11. Exercices d'application
Télécharger la fiche d’exercices au format PDF pour s’entraîner sur les probabilités, les événements contraires, l’union et l’intersection.
Aperçu des types d’exercices proposés : identifier les issues favorables dans une expérience aléatoire ; calculer un événement contraire avec P(non A) = 1 - P(A) ; comprendre la différence entre « A et B » et « A ou B » ; recomposer un calcul de probabilité à partir d’une liste d’issues ; rédiger une solution complète avec phrase de conclusion.
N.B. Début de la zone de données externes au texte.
(* ===== verification/ProviderPriceFacts.v ===== *)
(** * Facts about stored prices

    What a usage costs at the prices in the tables, and that the repository
    calculates exactly that. *)

From Stdlib Require Import Ascii String QArith.
From S2P Require Import Prelude GoText GoErrors PolicyValues Identity Pricing PricingFacts.
From S2P Require Import BudgetSchema BudgetSnapshots BudgetLedger BudgetFacts BudgetInvariant.
From S2P Require Import ProviderSchema ProviderStore ProviderStoreFacts.
Open Scope string_scope.
Open Scope list_scope.
Open Scope go_scope.

(** ** What a usage costs *)

Definition row_key (c : component_row) : string := price_key (co_usage_kind c) (co_specific_kind c).

(** The price of one token of a kind, in minor units: the row of that kind and,
    for provider-specific tokens, of that name. *)
Definition token_price (l : list component_row) (kind : string) (specific : option string) : option Q :=
  (fun c => SetFrac (co_numerator c) (co_denominator c)) <$>
  find (fun c => (co_usage_kind c =? kind) && bool_decide (co_specific_kind c = specific)) l.

(** The tokens of a usage, kind by kind. *)
Definition categories (usage : TokenUsage) : list (string * option string * Z) :=
  [("input", None, TokenUsage_Input usage); ("cached-input", None, TokenUsage_CachedInput usage);
   ("cache-write", None, TokenUsage_CacheWrite usage); ("output", None, TokenUsage_Output usage);
   ("reasoning", None, TokenUsage_Reasoning usage)] ++
  map (fun kv => ("provider-specific", Some kv.1, kv.2)) (map_to_list (TokenUsage_ProviderSpecific usage)).

Definition usage_cost (l : list component_row) (usage : TokenUsage) : Q :=
  sumQ (fun '(kind, specific, count) => inject_Z count * default 0 (token_price l kind specific))%Q
    (categories usage).

(** Every category that was used has a price. *)
Definition fully_priced (l : list component_row) (usage : TokenUsage) : Prop :=
  forall kind specific count, (kind, specific, count) ∈ categories usage -> count <> 0 ->
    is_Some (token_price l kind specific).

(** ** Keys *)

Definition kind_ok (kind : string) (specific : option string) : Prop :=
  providerUsageKindValid kind = true /\ (kind = "provider-specific" <-> specific <> None).

Lemma kind_cases kind :
  providerUsageKindValid kind = true ->
  kind ∈ ["input"; "cached-input"; "cache-write"; "output"; "reasoning"; "provider-specific"].
Proof.
  unfold providerUsageKindValid, one_of. intros (k & Hk%list_elem_of_In & ->%String.eqb_eq)%existsb_exists.
  done.
Qed.

Lemma app_inj_l (s t u : string) : s +:+ t = s +:+ u -> t = u.
Proof. induction s as [|c s IH]; simpl; [done|]. intros [= H]. auto. Qed.

Lemma price_key_inj k1 s1 k2 s2 :
  kind_ok k1 s1 -> kind_ok k2 s2 -> price_key k1 s1 = price_key k2 s2 -> k1 = k2 /\ s1 = s2.
Proof.
  intros [H1%kind_cases Hs1] [H2%kind_cases Hs2] He.
  rewrite !elem_of_cons, elem_of_nil in H1, H2.
  destruct_or! H1; destruct_or! H2; subst k1 k2; try done;
    destruct s1 as [s1|], s2 as [s2|];
    try (exfalso; by (destruct Hs1 as [_ Hs]; specialize (Hs ltac:(done)))
         || (destruct Hs2 as [_ Hs]; specialize (Hs ltac:(done)))
         || (by apply Hs1) || (by apply Hs2) || discriminate He);
    try (split; [done|]; try done; f_equal; unfold price_key in He; by repeat apply app_inj_l in He).
Qed.

(** Where the code keys a map with a kind, the rows are told apart as well. *)
Lemma token_price_by_key l kind specific :
  Forall (fun c => kind_ok (co_usage_kind c) (co_specific_kind c)) l -> kind_ok kind specific ->
  find (fun c => (co_usage_kind c =? kind) && bool_decide (co_specific_kind c = specific)) l =
  find (fun c => row_key c =? price_key kind specific) l.
Proof.
  intros Hl Hk. induction Hl as [|c l Hc _ IH]; [done|]. simpl.
  destruct (String.eqb_spec (row_key c) (price_key kind specific)) as [He|He].
  - apply price_key_inj in He as [-> ->]; [|done..]. by rewrite String.eqb_refl, bool_decide_eq_true_2.
  - destruct (String.eqb_spec (co_usage_kind c) kind) as [Hkind|]; simpl; [|done].
    case_bool_decide as Hs; [|done]. exfalso. apply He. unfold row_key. by rewrite Hkind, Hs.
Qed.

Lemma categories_kind usage kind specific count :
  (kind, specific, count) ∈ categories usage -> kind_ok kind specific.
Proof.
  unfold categories. rewrite elem_of_app, !elem_of_cons, elem_of_nil, list_elem_of_fmap.
  intros [H|(kv & H & _)]; destruct_or?; simplify_eq; (split; [done|by split]).
Qed.

Definition keyed (c : string * option string * Z) : string * Z := let '(kind, specific, count) := c in
  (price_key kind specific, count).

(** The map of counts has an entry for every category. *)
Lemma usage_by_key_categories usage : map_to_list (usage_by_key usage) ≡ₚ map keyed (categories usage).
Proof.
  unfold usage_by_key, categories. rewrite map_app, map_map.
  set (base := map keyed [("input", None, TokenUsage_Input usage); _; _; _; _]).
  apply (map_fold_weak_ind (fun counts m => map_to_list counts ≡ₚ
    base ++ map (fun kv => keyed ("provider-specific", Some kv.1, kv.2)) (map_to_list m))).
  - rewrite map_to_list_empty, app_nil_r. simpl.
    rewrite !map_to_list_insert by (by simpl_map). by rewrite map_to_list_singleton.
  - intros key count m counts Hm IH. rewrite map_to_list_insert.
    + rewrite (map_to_list_insert m) by done. rewrite IH. apply Permutation_middle.
    + destruct (counts !! _) as [y|] eqn:Hy; [|done]. apply elem_of_map_to_list in Hy.
      rewrite IH, elem_of_app in Hy. exfalso. destruct Hy as [Hy|Hy].
      * unfold base in Hy. simpl in Hy. rewrite !elem_of_cons, elem_of_nil in Hy. destruct_or! Hy; done.
      * apply list_elem_of_fmap in Hy as ([k v] & [= Hk ->] & Hin). repeat apply app_inj_l in Hk. subst k.
        apply elem_of_map_to_list in Hin. congruence.
Qed.

Lemma component_row_kind c : component_checks c = true -> kind_ok (co_usage_kind c) (co_specific_kind c).
Proof.
  unfold component_checks, kind_ok, providerUsageKindValid. intros H.
  repeat apply andb_true_iff in H as [H ?]. to_prop. done.
Qed.

Lemma find_perm {A} (key : A -> string) l l' id :
  NoDup (map key l) -> l ≡ₚ l' -> find (fun a => key a =? id) l = find (fun a => key a =? id) l'.
Proof.
  intros Hnd Hp. assert (NoDup (map key l')) as Hnd' by by rewrite <- (fmap_Permutation key _ _ Hp).
  destruct (find _ l) as [a|] eqn:Hf.
  - apply find_key in Hf as [Ha Hk]. symmetry. apply find_unique; [done| |done]. by rewrite <- Hp.
  - symmetry. apply find_absent. intros a Ha Hk. rewrite <- Hp in Ha.
    by rewrite (find_unique key l a id) in Hf.
Qed.

Lemma components_by_key_lookup l key :
  NoDup (map component_key l) ->
  components_by_key l !! key = find (fun c => component_key c =? key) l.
Proof.
  unfold components_by_key. enough (forall m : gmap string ProviderPriceComponent, NoDup (map component_key l) ->
    foldl (fun m c => <[component_key c := c]> m) m l !! key =
    match find (fun c => component_key c =? key) l with Some c => Some c | None => m !! key end) as H.
  { intros Hnd. rewrite H by done. by destruct (find _ _); rewrite ?lookup_empty. }
  induction l as [|c l IH]; intros m Hnd; simpl; [done|].
  apply NoDup_cons in Hnd as [Hc Hnd]. rewrite IH by done.
  destruct (String.eqb_spec (component_key c) key) as [<-|Hk].
  - rewrite (find_absent component_key l); [by rewrite lookup_insert_eq|].
    intros a Ha He. apply Hc. rewrite <- He. by apply list_elem_of_fmap_2.
  - destruct (find _ l); [done|]. by rewrite lookup_insert_ne.
Qed.

Lemma component_key_scanned c : component_key (scanned_component c) = row_key c.
Proof. done. Qed.

Lemma find_map_scanned l key :
  find (fun c => component_key c =? key) (map scanned_component l) =
  scanned_component <$> find (fun c => row_key c =? key) l.
Proof.
  induction l as [|c l IH]; simpl; [done|]. rewrite component_key_scanned.
  by destruct (row_key c =? key).
Qed.

(** ** The calculation *)

Definition component_price (c : ProviderPriceComponent) : Q :=
  SetFrac (Price_MinorNumerator c) (Price_TokenDenominator c).

Lemma SetFrac_scale n a b : (SetFrac (n * a) b == inject_Z n * SetFrac a b)%Q.
Proof. unfold SetFrac, Qeq, Qmult, inject_Z. cbn. lia. Qed.

Lemma cost_of_counts_Ok components counts t q :
  cost_of_counts components counts t = Ok q ->
  (q == t + sumQ (fun kv => inject_Z kv.2 * default 0 (component_price <$> components !! kv.1))
              counts)%Q /\
  forall key count, (key, count) ∈ counts -> count <> 0 -> is_Some (components !! key).
Proof.
  revert t. induction counts as [|[key count] rest IH]; intros t; simpl.
  - intros [= ->]. split; [by rewrite Qplus_0_r|]. intros ? ? H. by apply elem_of_nil in H.
  - destruct (Z.eqb_spec count 0) as [->|Hc].
    + intros [Hq Hin]%IH. split.
      * rewrite Hq. change (inject_Z 0) with 0%Q. ring.
      * intros k n [[= -> ->]|H]%elem_of_cons Hn; [done|eauto].
    + destruct (components !! key) as [c|] eqn:Hk; [|done]. intros [Hq Hin]%IH. split.
      * rewrite Hq, SetFrac_scale. simpl. unfold component_price. ring.
      * intros k n [[= -> ->]|H]%elem_of_cons Hn; eauto.
Qed.

Lemma findProviderPricingRevision_Ok s id pricing :
  findProviderPricingRevision s id = Ok (Some pricing) ->
  exists p, find_pricing s id = Some p /\ PriceRevision_PricingKnown pricing = pr_known p /\
    PriceRevision_Currency pricing = pr_currency p /\
    PriceRevision_Components pricing =
      map scanned_component (merge_sort sql_component_le (components_of s id)).
Proof.
  unfold findProviderPricingRevision. destruct (find_pricing s id) as [p|]; [|done].
  intros (currency & Hc & [= <-])%bind_Ok. exists p. split_and!; try done. simpl.
  destruct (pr_currency p) as [raw|]; [|by injection Hc].
  destruct (ParseCurrencyCode raw) as [|parsed] eqn:Hp; [done|]. injection Hc as <-.
  unfold ParseCurrencyCode in Hp. if_cases Hp. by injection Hp as <-.
Qed.

Section Calculation.
Context (count_order : gmap string Z -> list (string * Z)).
Hypothesis count_order_perm : forall m, count_order m ≡ₚ map_to_list m.

(** A calculated cost is the exact cost of the usage at the prices of the table. *)
Lemma calculateProviderUsageCost_Ok s id pricing usage cost :
  NoDup (map row_key (components_of s id)) ->
  Forall (fun c => kind_ok (co_usage_kind c) (co_specific_kind c)) (components_of s id) ->
  findProviderPricingRevision s id = Ok (Some pricing) ->
  calculateProviderUsageCost count_order pricing usage = Ok cost ->
  exists p, find_pricing s id = Some p /\ pr_known p = true /\
    pr_currency p = Some (BudgetSnapshots.Currency cost) /\
    (exactCostRat cost == usage_cost (components_of s id) usage)%Q /\
    int64_range (Denominator cost) /\
    fully_priced (components_of s id) usage.
Proof.
  intros Hnd Hkinds (p & Hp & Hk & Hc & Hl)%findProviderPricingRevision_Ok H. exists p.
  unfold calculateProviderUsageCost in H.
  destruct (PriceRevision_PricingKnown pricing) eqn:Hk'; [|done].
  destruct (PriceRevision_Currency pricing) as [currency|] eqn:Hc'; [|done].
  destruct (TokenUsage_Known usage); [|done].
  apply bind_Ok in H as (total & Ht & H). if_cases H. injection H as <-.
  apply cost_of_counts_Ok in Ht as [Ht Hin].
  assert (forall key, components_by_key (PriceRevision_Components pricing) !! key =
                      scanned_component <$> find (fun c => row_key c =? key) (components_of s id)) as Hlook.
  { intros key. rewrite Hl, components_by_key_lookup.
    - rewrite find_map_scanned. f_equal. apply find_perm; [|apply merge_sort_Permutation].
      by rewrite (fmap_Permutation row_key _ _ (merge_sort_Permutation _ _)).
    - rewrite map_map. by rewrite (fmap_Permutation row_key _ _ (merge_sort_Permutation _ _)). }
  split_and!; try done; cbn [Numerator Denominator BudgetSnapshots.Currency].
  - unfold exactCostRat. cbn [Numerator Denominator]. rewrite SetFrac_red, Ht, Qplus_0_l.
    rewrite (sumQ_perm _ _ _ (count_order_perm _)), (sumQ_perm _ _ _ (usage_by_key_categories _)), sumQ_map.
    apply sumQ_ext. intros [[kind specific] count] Hin'. simpl. rewrite Hlook. unfold token_price.
    rewrite token_price_by_key by (try done; by eapply categories_kind). by destruct (find _ _).
  - apply orb_false_iff in Hif as [_ Hif%negb_false_iff]. unfold IsInt64 in Hif. by to_prop.
  - intros kind specific count Hu Hn. specialize (Hin (price_key kind specific) count).
    rewrite count_order_perm, usage_by_key_categories in Hin.
    specialize (Hin (list_elem_of_fmap_2 keyed _ _ Hu) Hn).
    rewrite Hlook in Hin. unfold token_price.
    rewrite token_price_by_key by (try done; by eapply categories_kind). destruct Hin as [c Hin].
    destruct (find _ _); [by eexists|done].
Qed.

End Calculation.

(** Costs that normalize to the same are equal. *)
Lemma exactCostEqual_Ok l r :
  int64_range (Denominator l) -> int64_range (Denominator r) -> exactCostEqual (Some l) (Some r) = true ->
  (exactCostRat l == exactCostRat r)%Q /\ BudgetSnapshots.Currency l = BudgetSnapshots.Currency r.
Proof.
  intros Hl Hr. unfold exactCostEqual. destruct (normalizeExactCost l) as [|l'] eqn:Hl'; [done|].
  destruct (normalizeExactCost r) as [|r'] eqn:Hr'; [done|]. intros He%bool_decide_eq_true. subst r'.
  apply normalizeExactCost_Ok in Hl' as (H1 & H2 & _), Hr' as (H3 & H4 & _); [|done..].
  split; [by rewrite <- H1, <- H3|congruence].
Qed.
Pour réussir ces exercices, il faut soigner la rédaction. Une solution complète doit préciser l’expérience, donner le nombre total d’issues, compter les issues favorables, écrire la fraction de probabilité, simplifier si possible et conclure par une phrase. Le barème peut valoriser : l’identification correcte des issues possibles, le comptage exact des issues favorables, l’écriture d’une fraction correcte, l’utilisation de P(non A) = 1 - P(A), et une conclusion claire avec une probabilité comprise entre 0 et 1.
12. Questions fréquentes
Qu'est-ce qu'un événement en probabilités ?
Un événement est une condition que l’on observe dans une expérience aléatoire. Il correspond à une ou plusieurs issues favorables. Par exemple, lors du lancer d’un dé, « obtenir un nombre pair » est un événement réalisé par les issues 2, 4 et 6.
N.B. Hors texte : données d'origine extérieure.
Record wf_store (s : store) : Prop := {
  wf_pricing_ids : NoDup (map pr_id (pricings s));
  wf_components : forall c, c ∈ components s ->
    component_checks c = true /\ is_Some (find_pricing s (co_pricing_id c));
  wf_component_keys : NoDup (map component_key3 (components s));
  wf_seals : forall e, e ∈ seals s -> is_Some (find_pricing s (se_pricing_id e));
  wf_request_ids : NoDup (map rq_id (requests s));
  wf_request_pricing : forall q, q ∈ requests s -> is_Some (find_pricing s (rq_pricing_id q));
  wf_request_runs : forall q, q ∈ requests s -> run_readable q;
  wf_attempt_ids : NoDup (map at_id (attempts s));
  wf_attempt_slots : NoDup (map attempt_slot (attempts s));
  wf_attempts : forall a, a ∈ attempts s ->
    attempt_checks json_valid a = true /\ IsInt64 (at_revision a) = true /\ prepared_ok a /\
    is_Some (find_request s (at_request_id a));
  wf_accounting_ids : NoDup (map ac_id (accounting s));
  wf_accounting_slots : NoDup (map accounting_slot (accounting s));
  wf_accounting : forall r, r ∈ accounting s ->
    accounting_checks json_valid r = true /\ is_Some (find_attempt s (ac_attempt_id r)) /\
    accounted_ok s r;
}.

Lemma keeps_request_of_attempt s s' id q :
  keeps s s' -> request_of_attempt s id = Some q ->
  exists q', request_of_attempt s' id = Some q' /\ rq_pricing_id q' = rq_pricing_id q.
Proof.
  intros H. unfold request_of_attempt. intros (a & Ha & Hq)%bind_Some.
  destruct (keeps_attempt s s' H _ _ Ha) as (a' & -> & Hr). simpl. rewrite Hr.
  by apply (keeps_request s s' H).
Qed.

Lemma keeps_cost_bound s s' r : keeps s s' -> cost_bound s r -> cost_bound s' r.
Proof.
  intros H Hb Hk. destruct (Hb Hk) as (q & p & Hq & Hid & Hp & Hknown & Hcur & Hu).
  destruct (keeps_request_of_attempt s s' _ _ H Hq) as (q' & Hq' & He).
  destruct (keeps_pricing s s' H _ _ Hp) as [Hp' Hc].
  exists q', p. by rewrite He, Hc.
Qed.

Lemma keeps_accounted_ok s s' r : keeps s s' -> accounted_ok s r -> accounted_ok s' r.
Proof. intros H [Hc Hu]. split; [by eapply keeps_cost_bound|done]. Qed.

Lemma keeps_is_pricing s s' id : keeps s s' -> is_Some (find_pricing s id) -> is_Some (find_pricing s' id).
Proof. intros H [p Hp]. apply (keeps_pricing s s' H) in Hp as [Hp _]. eauto. Qed.
Lemma keeps_is_request s s' id : keeps s s' -> is_Some (find_request s id) -> is_Some (find_request s' id).
Proof. intros H [p Hp]. apply (keeps_request s s' H) in Hp as (? & Hp & _). eauto. Qed.
Lemma keeps_is_attempt s s' id : keeps s s' -> is_Some (find_attempt s id) -> is_Some (find_attempt s' id).
Proof. intros H [p Hp]. apply (keeps_attempt s s' H) in Hp as (? & Hp & _). eauto. Qed.

Hint Resolve keeps_is_pricing keeps_is_request keeps_is_attempt keeps_accounted_ok : core.

(** The row of a request is found through its attempt. *)
Lemma attempt_request s a : wf_store s -> a ∈ attempts s ->
  find_attempt s (at_id a) = Some a /\ is_Some (request_of_attempt s (at_id a)).
Proof.
  intros H Ha. assert (find_attempt s (at_id a) = Some a) as Hf.
  { by apply (find_unique at_id); [apply wf_attempt_ids|..]. }
  split; [done|]. unfold request_of_attempt. rewrite Hf. simpl. by apply wf_attempts.
Qed.

Lemma component_row_kinds s id : wf_store s ->
  Forall (fun c => kind_ok (co_usage_kind c) (co_specific_kind c)) (components_of s id).
Proof.
  intros H. apply Forall_forall. intros c [Hc _]%list_elem_of_In%filter_In.
  apply list_elem_of_In, (wf_components s H) in Hc as [Hc _]. by apply component_row_kind.
Qed.

Lemma component_row_keys s id : wf_store s -> NoDup (map row_key (components_of s id)).
Proof.
  intros H. pose proof (wf_component_keys s H) as Hnd. pose proof (wf_components s H) as Hc.
  unfold components_of. induction (components s) as [|c l IH]; simpl; [constructor|].
  apply NoDup_cons in Hnd as [Hn Hnd]. destruct (String.eqb_spec (co_pricing_id c) id) as [Hid|];
    [|apply IH; [done|]; intros; apply Hc; by right].
  simpl. apply NoDup_cons. split; [|apply IH; [done|]; intros; apply Hc; by right].
  intros (d & Hk & [Hd Hdid]%list_elem_of_In%filter_In)%list_elem_of_fmap.
  apply Hn. apply list_elem_of_fmap. exists d. apply String.eqb_eq in Hdid.
  split; [|by apply list_elem_of_In].
  destruct (Hc c ltac:(by left)) as [Hcc _].
  destruct (Hc d ltac:(by right; apply list_elem_of_In)) as [Hdc _].
  apply price_key_inj in Hk as [Hk1 Hk2]; [|by apply component_row_kind..].
  unfold component_key3. congruence.
Qed.

(** The tables without rows satisfy the invariant, whatever they refer to. *)
Definition empty_store (providers tasks : list ID) (runs : list (ID * ID)) : store :=
  {| provider_keys := providers; task_keys := tasks; run_keys := runs; configurations := [];
     pricings := []; components := []; seals := []; requests := []; attempts := [];
     accounting := []; evidence := [] |}.

Lemma empty_store_wf providers tasks runs : wf_store (empty_store providers tasks runs).
Proof.
  constructor; simpl; first [apply NoDup_nil_2 | intros ? Hin; by apply elem_of_nil in Hin].
Qed.

(** ** Rows that are inserted or changed *)

Lemma elem_of_snoc_inv {A} (l : list A) a b : b ∈ l ++ [a] -> b ∈ l \/ b = a.
Proof. intros [?|?%list_elem_of_singleton]%elem_of_app; auto. Qed.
Quand peut-on utiliser la formule nombre favorable sur nombre total ?
On l’utilise lorsque toutes les issues sont équiprobables, c’est-à-dire lorsqu’elles ont la même chance de se produire. C’est le cas, par exemple, pour un dé équilibré, une pièce équilibrée ou un tirage au hasard parmi des objets indiscernables.
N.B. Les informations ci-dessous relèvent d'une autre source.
(* ===== verification/BilledWorld.v ===== *)
(** * Budgeted requests over the tables

    BudgetedExecution.v runs against whatever its ports answer. Here the ports
    of the store and of the ledger are answered by the repositories themselves,
    on their tables, while other users of the tables make operations of their
    own at any point in between. The provider, the consumers of events and the
    clock still answer as they like. The lemmas: the attempts that reach the
    provider are rows of the request that is summed, and a settlement that the
    ledger answers without an error is a posting of the settled cost. *)

From Stdlib Require Import Ascii String QArith.
From S2P Require Import Prelude GoText GoErrors PolicyValues Identity ProviderTypes Pricing Ports.
From S2P Require Import AgentTypes Retry RetryFacts Redact ProviderMetadata.
From S2P Require Import BudgetSchema BudgetSnapshots BudgetLedger BudgetFacts BudgetInvariant.
From S2P Require Import BudgetSteps BudgetOperations BudgetTheorems.
From S2P Require Import ProviderAttempts ProviderExecution ProviderFacts BudgetedExecution BudgetedFacts.
From S2P Require Import ProviderSchema ProviderStore ProviderStoreFacts ProviderPriceFacts.
From S2P Require Import ProviderStoreInvariant ProviderSummaryFacts ProviderRepeat ProviderStoreSteps.
Open Scope string_scope.
Open Scope list_scope.
Open Scope Z_scope.

Record world := { w_store : store; w_db : db }.

(** The columns of a posting are 64-bit integers, as INTEGER columns are. *)
Definition integers (w : world) : Prop :=
  forall p, p ∈ postings (w_db w) -> int64_range (or_zero (p_cost_denominator p)).

Section World.
Context (json_valid json_Valid : string -> bool).
Context (map_order : list (string * string * Z) -> list (string * string * Z)).
Context (marshal_counts : gmap string Z -> string).
Context (unmarshal_counts : string -> option (gmap string Z)).
Context (count_order : gmap string Z -> list (string * Z)).
Context (marshal_budget : PolicyValues.TaskBudget -> string).
Context (unmarshal_budget : string -> option PolicyValues.TaskBudget).

Abbreviation of_store := (store_step json_valid json_Valid map_order marshal_counts unmarshal_counts
                            count_order).
Abbreviation of_ledger := (ledger_step json_valid json_Valid marshal_budget unmarshal_budget).

(** An operation of another user. *)
Inductive world_step (w : world) : world -> Prop :=
| store_moves s : of_store (w_store w) s -> world_step w {| w_store := s; w_db := w_db w |}
| ledger_moves d : of_ledger (w_db w) d -> world_step w {| w_store := w_store w; w_db := d |}.

(** A write to the store that returns no value to the caller. *)
Definition store_err {A} (w : world) (f : Z -> store -> result error A * store)
    (r : option error) (w' : world) : Prop :=
  exists now, r = err_of (f now (w_store w)).1 /\
    w' = {| w_store := (f now (w_store w)).2; w_db := w_db w |}.
Definition store_result {A} (w : world) (f : Z -> store -> result error A * store)
    (r : result error A) (w' : world) : Prop :=
  exists now, r = (f now (w_store w)).1 /\
    w' = {| w_store := (f now (w_store w)).2; w_db := w_db w |}.
Definition ledger_result {V} (w : world)
    (f : Z -> (list (string * string * Z) -> list (string * string * Z)) -> (string -> result error ID) ->
         db -> V * option error * db) (r : V * option error) (w' : world) : Prop :=
  exists now order ids, r = (f now order ids (w_db w)).1 /\
    w' = {| w_store := w_store w; w_db := (f now order ids (w_db w)).2 |}.

(** What a port answers, and what it leaves: the methods of the repositories,
    at whatever time; every other port leaves the tables alone. The inputs of a
    call are of their Go types. *)
Definition answers (w : world) (p : port) : answer p -> world -> Prop :=
  match p return answer p -> world -> Prop with
  | CreateAttempt i => store_result w (fun now => create_attempt json_valid now i)
  | TransitionAttempt i => store_result w (fun now => transition_attempt json_valid json_Valid now i)
  | AbortPrepared i => store_err w (fun now => abort_prepared json_valid now i)
  | EnsureAccounting i => store_err w (fun now => ensure_accounting json_valid now i)
  | AppendAccounting i => fun r w' => typed (Account i) /\
      store_err w (fun now => append_accounting json_valid json_Valid marshal_counts unmarshal_counts
                                count_order now i) r w'
  | AppendEvidence i => store_err w (fun now => append_evidence now i)
  | GetLogicalRequest id => fun r w' => r = GetProviderLogicalRequest (w_store w) id /\ w' = w
  | TransitionLogicalRequest i => store_result w (fun now => transition_request now i)
  | SummarizeAccounting id => fun r w' => w' = w /\
      r = match SummarizeProviderRequestAccounting unmarshal_counts (w_store w) id with
          | Ok summary => (summary, None)
          | Err e => (no_summary, Some e)
          end
  | GetSnapshot task => fun r w' => r = GetBudgetSnapshot task (w_db w) /\ w' = w
  | Reserve i => ledger_result w (fun now order ids => ReserveProviderBudget json_valid json_Valid order ids now i)
  | Settle i => ledger_result w (fun now order ids => SettleProviderBudget json_valid json_Valid order ids now i)
  | Release i => ledger_result w (fun now order ids => ReleaseProviderBudget json_valid json_Valid ids now i)
  | RecordIntent i => ledger_result w (fun now order ids =>
      RecordBudgetReconciliationIntent json_valid json_Valid order ids now i)
  | Raise i => ledger_result w (fun now order ids => RaiseProviderBudget json_valid json_Valid order ids now i)
  | _ => fun _ w' => w' = w
  end.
Qu'est-ce que l'événement contraire de A ?
L’événement contraire de A, noté non A, est l’événement qui se réalise lorsque A ne se réalise pas. Si A est « obtenir un 6 » lors du lancer d’un dé, alors non A est « ne pas obtenir un 6 ».
Pourquoi P(A) + P(non A) = 1 ?
Parce que l’événement A et son contraire couvrent toutes les possibilités sans se chevaucher. À chaque expérience, soit A se réalise, soit A ne se réalise pas. La somme de leurs probabilités est donc égale à la probabilité de l’univers, c’est-à-dire 1.
Quelle est la différence entre « A et B » et « A ou B » ?
« A et B » désigne les issues qui vérifient les deux conditions à la fois : c’est l’intersection. « A ou B » désigne les issues qui vérifient au moins l’une des deux conditions : elles appartiennent à A, à B, ou aux deux.